Tuesday, October 6, 2009

to do justly

For my Old Testament Prophets class I am reading selections from Abraham Heschel's classic work entitled "The Prophets". He explores the role of the prophet in ancient Israel and seeks to understand their experience of God. Here is some food for thought:

"The purpose of prophecy is to conquer callousness," Heschel says (1:17).

"The prophet is prepared for pain. One of the effects of his presence is to intensify the people's capacity for suffering, to rend the veil that lies between life and pain." (1:179) Later he explains, "Through suffering lies the way to restoration and to the implanting of His will in the hearts of regenerated people." (1:187)

"It is an act of evil to accept the state of evil as either inevitable or final. Others may be satisfied with improvement, the prophets insist upon redemption." (1:181) This reminds me of Walter Brueggeman's book, "The Prophetic Imagination" (another great read), which speaks of the prophet as articulating an alternative way of viewing reality, giving a God's-eye view of history to the masses who are blinded by the dominant worldview which says that things are just fine the way they are.

At the end of the first volume Heschel devotes an entire chapter to the concept of JUSTICE in the prophets, and his penetrating insights bear repeating. Heschel argues that justice is not simply the absense of oppression, it is preference for those who cannot defend themselves (1:201). Justice is to be sought and pursued (1:207). Justice is so important that we cannot really know God without practicing it (see Jer 9:23-24; 22:15-16. Heschel, 1:210-211).

But here's the thing that really grabbed me. Heschel argues that "justice is not important for its own sake" (1:216). It is not as if there is a principle entitled "JUSTICE" upon which the world is founded and which must be maintained. No, "there are no ultimate laws, no eternal ideas. The Lord alone is ultimate and eternal. The laws are His creation, and the moral ideas are not entities apart from Him; they are His concern." (1:217)

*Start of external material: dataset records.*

(* ===== verification/NetBuf.v ===== *)
(** Packet buffers, byte order and the device table of src/kernel/net/net.c, and the
    transmit callback of src/drivers/net/rtl8139.c.  A buffer is the bytes of the block
    [head] points to, with the other pointers as offsets into it; an access outside the
    block is [Crash]. *)

From S2P Require Import Prelude Bytes LibMem.

(** * The allocator below

    [ba_malloc s n] is the address of a fresh block and the bytes found there; address 0
    is NULL. *)
Class BlockAlloc (S : Type) := {
  ba_malloc : S -> Z -> outcome (Z * list Z * S);
  ba_free : S -> Z -> outcome S;
  ba_bytes s n p bs s' :
    0 <= n -> ba_malloc s n = Ret (p, bs, s') -> p <> 0 ->
    Z.of_nat (length bs) = n /\ Forall (fits 8) bs
}.

(** * Byte order *)

Definition ntohs (n : Z) : Z := u16 (Z.lor (Z.shiftr n 8) (Z.shiftl n 8)).
Definition htons (n : Z) : Z := u16 (Z.lor (Z.shiftr n 8) (Z.shiftl n 8)).

Definition ntohl (n : Z) : Z :=
  Z.lor (Z.lor (Z.lor (u32 (Z.shiftl (Z.land n 0xFF) 24)) (u32 (Z.shiftl (Z.land n 0xFF00) 8)))
           (Z.shiftr (Z.land n 0xFF0000) 8))
    (Z.shiftr (Z.land n 0xFF000000) 24).
Definition htonl (n : Z) : Z := ntohl n.

(** * Buffers *)

Definition NET_MTU : Z := 1500.
Definition NET_HEADROOM : Z := 64.
Definition SIZEOF_NET_BUF : Z := 72.

Record net_buf := mk_buf {
  nb_self : Z;       (** address of the structure itself *)
  nb_head : Z;       (** address of the block *)
  nb_bytes : list Z; (** its bytes *)
  nb_data : Z;       (** offsets from [head] *)
  nb_tail : Z;
  nb_end : Z;
  nb_len : Z;
  nb_headroom : Z;
  nb_truesize : Z;
  nb_protocol : Z;
  nb_ifindex : Z;
  nb_dev : Z
}.

Definition with_bytes (b : net_buf) (bs : list Z) : net_buf :=
  mk_buf (nb_self b) (nb_head b) bs (nb_data b) (nb_tail b) (nb_end b) (nb_len b)
    (nb_headroom b) (nb_truesize b) (nb_protocol b) (nb_ifindex b) (nb_dev b).

Definition with_len (b : net_buf) (n : Z) : net_buf :=
  mk_buf (nb_self b) (nb_head b) (nb_bytes b) (nb_data b) (nb_tail b) (nb_end b) n
    (nb_headroom b) (nb_truesize b) (nb_protocol b) (nb_ifindex b) (nb_dev b).

Definition with_dev (b : net_buf) (d : Z) : net_buf :=
  mk_buf (nb_self b) (nb_head b) (nb_bytes b) (nb_data b) (nb_tail b) (nb_end b) (nb_len b)
    (nb_headroom b) (nb_truesize b) (nb_protocol b) (nb_ifindex b) d.

(** The accesses of the protocol code: [off] is relative to [data]. *)
Definition in_block (b : net_buf) (off n : Z) : bool :=
  (0 <=? nb_data b + off) && (nb_data b + off + n <=? Z.of_nat (length (nb_bytes b))).

Definition buf_write (b : net_buf) (off : Z) (bs : list Z) : outcome net_buf :=
  if in_block b off (Z.of_nat (length bs))
  then Ret (with_bytes b (splice (nb_bytes b) (nb_data b + off) bs)) else Crash.

Definition buf_read (b : net_buf) (off n : Z) : outcome (list Z) :=
  if in_block b off n
  then Ret (take (Z.to_nat n) (drop (Z.to_nat (nb_data b + off)) (nb_bytes b))) else Crash.

(** A field of [n] bytes of a packed header. *)
Definition buf_field (b : net_buf) (off : Z) (n : nat) : outcome Z :=
  (do bs <- buf_read b off (Z.of_nat n); Ret (le_val bs))%out.

Definition buf_set_field (b : net_buf) (off : Z) (n : nat) (v : Z) : outcome net_buf :=
  buf_write b off (le_bytes n v).

Section alloc.
Context {S : Type} `{BlockAlloc S}.

Definition net_alloc_buf (s : S) (size : Z) : outcome (option net_buf * S) :=
  (do '(buf, _, s) <- ba_malloc s SIZEOF_NET_BUF;
   if buf =? 0 then Ret (None, s)
   else
     let total_size := u32 (size + NET_HEADROOM) in
     do '(hd, bs, s) <- ba_malloc s total_size;
     if hd =? 0 then do s <- ba_free s buf; Ret (None, s)
     else Ret (Some (mk_buf buf hd bs NET_HEADROOM NET_HEADROOM total_size 0 NET_HEADROOM total_size 0 0 0), s))%out.

Definition net_free_buf (s : S) (buf : option net_buf) : outcome S :=
  (match buf with
   | None => Ret s
   | Some b =>
       do s <- (if nb_head b =? 0 then Ret s else ba_free s (nb_head b));
       ba_free s (nb_self b)
   end)%out.
End alloc.

Definition net_reserve (b : net_buf) (headroom : Z) : net_buf :=
  if nb_headroom b <? headroom then b
  else mk_buf (nb_self b) (nb_head b) (nb_bytes b) (nb_data b + headroom) (nb_tail b) (nb_end b) (nb_len b)
         (nb_headroom b - headroom) (nb_truesize b) (nb_protocol b) (nb_ifindex b) (nb_dev b).

Definition net_put (b : net_buf) (len : Z) : net_buf :=
  if nb_end b <? nb_tail b + len then b
  else mk_buf (nb_self b) (nb_head b) (nb_bytes b) (nb_data b) (nb_tail b + len) (nb_end b) (u32 (nb_len b + len))
         (nb_headroom b) (nb_truesize b) (nb_protocol b) (nb_ifindex b) (nb_dev b).

Definition net_pull (b : net_buf) (len : Z) : net_buf :=
  if nb_len b <? len then b
  else mk_buf (nb_self b) (nb_head b) (nb_bytes b) (nb_data b + len) (nb_tail b) (nb_end b) (nb_len b - len)
         (nb_headroom b) (nb_truesize b) (nb_protocol b) (nb_ifindex b) (nb_dev b).

(** * Devices *)

Definition RTL_NUM_TX_DESC : Z := 4.
Definition RTL_TX_BUF_SIZE : Z := 1536.

(** [rtl8139_private_t], as far as transmission uses it: [tx_own] is bit 31 of the four
    transmit status registers, which the card owns; [tx_buffers] the four buffers;
    [tx_started] the frames handed to the card. *)
Record rtl8139_private := mk_rtl {
  link_up : bool;
  tx_cur : Z;
  tx_own : list bool;
  tx_buffers : list (list Z);
  tx_started : list (list Z)
}.

Inductive net_device_type :=
| NET_TYPE_NONE | NET_TYPE_ETHERNET | NET_TYPE_WIFI | NET_TYPE_LOOPBACK | NET_TYPE_PPP | NET_TYPE_BRIDGE.

#[export] Instance net_device_type_eq_dec : EqDecision net_device_type.
Proof. solve_decision. Defined.

Record net_device := mk_dev {
  dev_name : list Z;
  dev_index : Z;
  dev_type : net_device_type;
  mac_addr : list Z;
  ip_addr : Z;
  netmask : Z;
  gateway : Z;
  up : bool;
  running : bool;
  dev_priv : option rtl8139_private
}.

Definition with_priv (d : net_device) (p : rtl8139_private) : net_device :=
  mk_dev (dev_name d) (dev_index d) (dev_type d) (mac_addr d) (ip_addr d) (netmask d) (gateway d) (up d) (running d) (Some p).

Definition with_index (d : net_device) (i : Z) : net_device :=
  mk_dev (dev_name d) i (dev_type d) (mac_addr d) (ip_addr d) (netmask d) (gateway d) (up d) (running d) (dev_priv d).

(** [rtl8139_xmit]: -1 without a link or a free descriptor, else the frame is copied to
    the buffer of the current descriptor and started. *)
Definition rtl8139_xmit (b : net_buf) (d : net_device) : outcome (Z * net_device) :=
  (match dev_priv d with
   | None => Ret (-1, d)
   | Some priv =>
       if negb (link_up priv) then Ret (-1, d)
       else
         let tx_idx := tx_cur priv mod RTL_NUM_TX_DESC in
         if default false (tx_own priv !! Z.to_nat tx_idx) then Ret (-1, d)
         else
           let len := if RTL_TX_BUF_SIZE <? nb_len b then RTL_TX_BUF_SIZE else nb_len b in
           do frame <- buf_read b 0 len;
           let old := default [] (tx_buffers priv !! Z.to_nat tx_idx) in
           Ret (0, with_priv d
                  (mk_rtl (link_up priv) (u32 (tx_cur priv + 1)) (tx_own priv)
                     (<[Z.to_nat tx_idx := splice old 0 frame]> (tx_buffers priv))
                     (tx_started priv ++ [frame])))
   end)%out.

(** The device table: the structures by address, and the list in order of registration. *)
Record net_table := mk_table {
  devs : gmap Z net_device;
  net_devices : list Z;
  net_device_count : Z
}.

Definition net_init_table : net_table := mk_table ∅ [] 0.

Definition net_register_device (t : net_table) (dev : Z) : outcome (Z * net_table) :=
  if dev =? 0 then Ret (-1, t)
  else match devs t !! dev with
       | None => Crash
       | Some d => Ret (0, mk_table (<[dev := with_index d (net_device_count t)]> (devs t))
                             (net_devices t ++ [dev]) (u32 (net_device_count t + 1)))
       end.

(** [list_del] of the node; a device is on the list once. *)
Definition net_unregister_device (t : net_table) (dev : Z) : Z * net_table :=
  if dev =? 0 then (-1, t)
  else (0, mk_table (devs t) (filter (fun x => x <> dev) (net_devices t)) (u32 (net_device_count t - 1))).

(** The loops over the list: the first device with a property. *)
Definition find_device (t : net_table) (P : net_device -> bool) : option Z :=
  let fix go (l : list Z) :=
    match l with
    | [] => None
    | a :: l' => match devs t !! a with
                 | Some d => if P d then Some a else go l'
                 | None => go l'
                 end
    end in
  go (net_devices t).

Definition net_get_device (t : net_table) (index : Z) : option Z :=
  find_device t (fun d => dev_index d =? index).
Definition net_get_device_by_name (t : net_table) (name : list Z) : option Z :=
  find_device t (fun d => bool_decide (dev_name d = name)).
Definition net_get_first_device (t : net_table) : option Z := head (net_devices t).
Definition net_get_first_active (t : net_table) : option Z := find_device t (fun d => up d && running d).

(** The loop fills the caller's array and stops when [max] entries are written. *)
Fixpoint by_type_from (t : net_table) (ty : net_device_type) (max count : Z) (l : list Z) : list Z :=
  match l with
  | [] => []
  | a :: l' =>
      match devs t !! a with
      | Some d =>
          if bool_decide (dev_type d = ty)
          then a :: (if max <=? count + 1 then [] else by_type_from t ty max (count + 1) l')
          else by_type_from t ty max count l'
      | None => by_type_from t ty max count l'
      end
  end.

Definition net_get_devices_by_type (t : net_table) (ty : net_device_type) (max : Z) : list Z :=
  if max <=? 0 then [] else by_type_from t ty max 0 (net_devices t).

(** * Lemmas *)

(** Swapping the bytes of a 16-bit number. *)
Lemma ntohs_eq (n : Z) : fits 16 n -> ntohs n = (n mod 256) * 256 + n / 256.
Proof.
  intros [H1 H2]. change (2 ^ 16) with 65536 in H2. unfold ntohs. rewrite lor_high_low.
  - unfold wrap. rewrite Z.shiftr_div_pow2 by lia. change (2 ^ 8) with 256. change (2 ^ 16) with 65536. dlia.
  - lia.
  - rewrite Z.shiftr_div_pow2 by lia. change (2 ^ 8) with 256. split; dlia.
Qed.

Lemma ntohs_fits (n : Z) : fits 16 (ntohs n).
Proof. by apply wrap_fits. Qed.

Lemma ntohs_htons (n : Z) : fits 16 n -> ntohs (htons n) = n.
Proof.
  intros Hn. pose proof (ntohs_eq n Hn) as E. change (htons n) with (ntohs n).
  rewrite (ntohs_eq (ntohs n)) by apply ntohs_fits. rewrite E. destruct Hn. change (2 ^ 16) with 65536 in *. dlia.
Qed.

(** * Accesses in terms of offsets *)

(** The parts of a buffer on which bounds depend; [n] is the size of the block. *)
Definition shape (b : net_buf) (data len headroom n : Z) : Prop :=
  nb_data b = data /\ nb_len b = len /\ nb_headroom b = headroom /\ Z.of_nat (length (nb_bytes b)) = n.

Lemma buf_write_shape (b : net_buf) (d l h n off : Z) (bs : list Z) :
  shape b d l h n -> 0 <= d + off -> d + off + Z.of_nat (length bs) <= n ->
  exists b', buf_write b off bs = Ret b' /\ shape b' d l h n.
Proof.
  intros (<- & <- & <- & <-) H1 H2. unfold buf_write, in_block.
  replace ((0 <=? _) && _) with true by lia. eexists. split; [reflexivity |].
  split; [done |]. split; [done |]. split; [done |]. cbn [with_bytes nb_bytes]. rewrite length_splice by lia. done.
Qed.

Lemma buf_write_crash (b : net_buf) (d l h n off : Z) (bs : list Z) :
  shape b d l h n -> n < d + off + Z.of_nat (length bs) -> buf_write b off bs = Crash.
Proof.
  intros (<- & <- & <- & <-) H. unfold buf_write, in_block. by replace ((0 <=? _) && _) with false by lia.
Qed.

Lemma shape_with_len (b : net_buf) (d l h n l' : Z) : shape b d l h n -> shape (with_len b l') d l' h n.
Proof. by intros (? & ? & ? & ?). Qed.

Lemma net_reserve_shape (b : net_buf) (d l h n k : Z) :
  shape b d l h n -> k <= h -> shape (net_reserve b k) (d + k) l (h - k) n.
Proof.
  intros (<- & <- & <- & <-) H. unfold net_reserve. by replace (nb_headroom b <? k) with false by lia.
Qed.

Lemma net_alloc_buf_shape {S} `{BlockAlloc S} (s s' : S) (size : Z) (b : net_buf) :
  0 <= size -> size + NET_HEADROOM < 2 ^ 32 -> net_alloc_buf s size = Ret (Some b, s') ->
  shape b NET_HEADROOM 0 NET_HEADROOM (size + NET_HEADROOM) /\ Forall (fits 8) (nb_bytes b).
Proof.
  unfold NET_HEADROOM. intros H1 H2 E. unfold net_alloc_buf, NET_HEADROOM in E. rewrite wrap_small in E by (split; lia).
  inv_ret. destruct a as [[p bs0] s1]. cbn beta iota in E. destruct (p =? 0); [done |].
  inv_ret. destruct a as [[q bs] s2]. cbn beta iota in E. destruct (Z.eqb_spec q 0) as [-> | Hq].
  { inv_ret. simplify_eq. }
  destruct (ba_bytes s1 (size + 64) q bs s2 ltac:(lia) E1 Hq) as [Hl HF]. simplify_eq. done.
Qed.

(** Step over a write that is inside the block. *)
Ltac step_write Hs :=
  let b := fresh "b" in let E := fresh "E" in let H := fresh "Hs" in
  match goal with
  | |- context [buf_write ?x ?off ?bs] =>
      destruct (buf_write_shape x _ _ _ _ off bs Hs) as (b & E & H);
        [lia | rewrite ?length_le_bytes, ?length_replicate; lia
        | rewrite E; cbn [obind]; clear E Hs; rename H into Hs ]
  end.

According to the prophets, Heschel says, justice is primarily relational. "An act of injustice is condemned, not because the law was broken, but because a person has been hurt" (1:216). Ultimately, the relationship affected is that between people and God.

Gone is the idea of justice for its own sake. We "do justly" (Micah 6:8) not because it's the "right" thing to do in an abstract sense, but because God requires it of us, and we desire to be in "right" relationship with Him.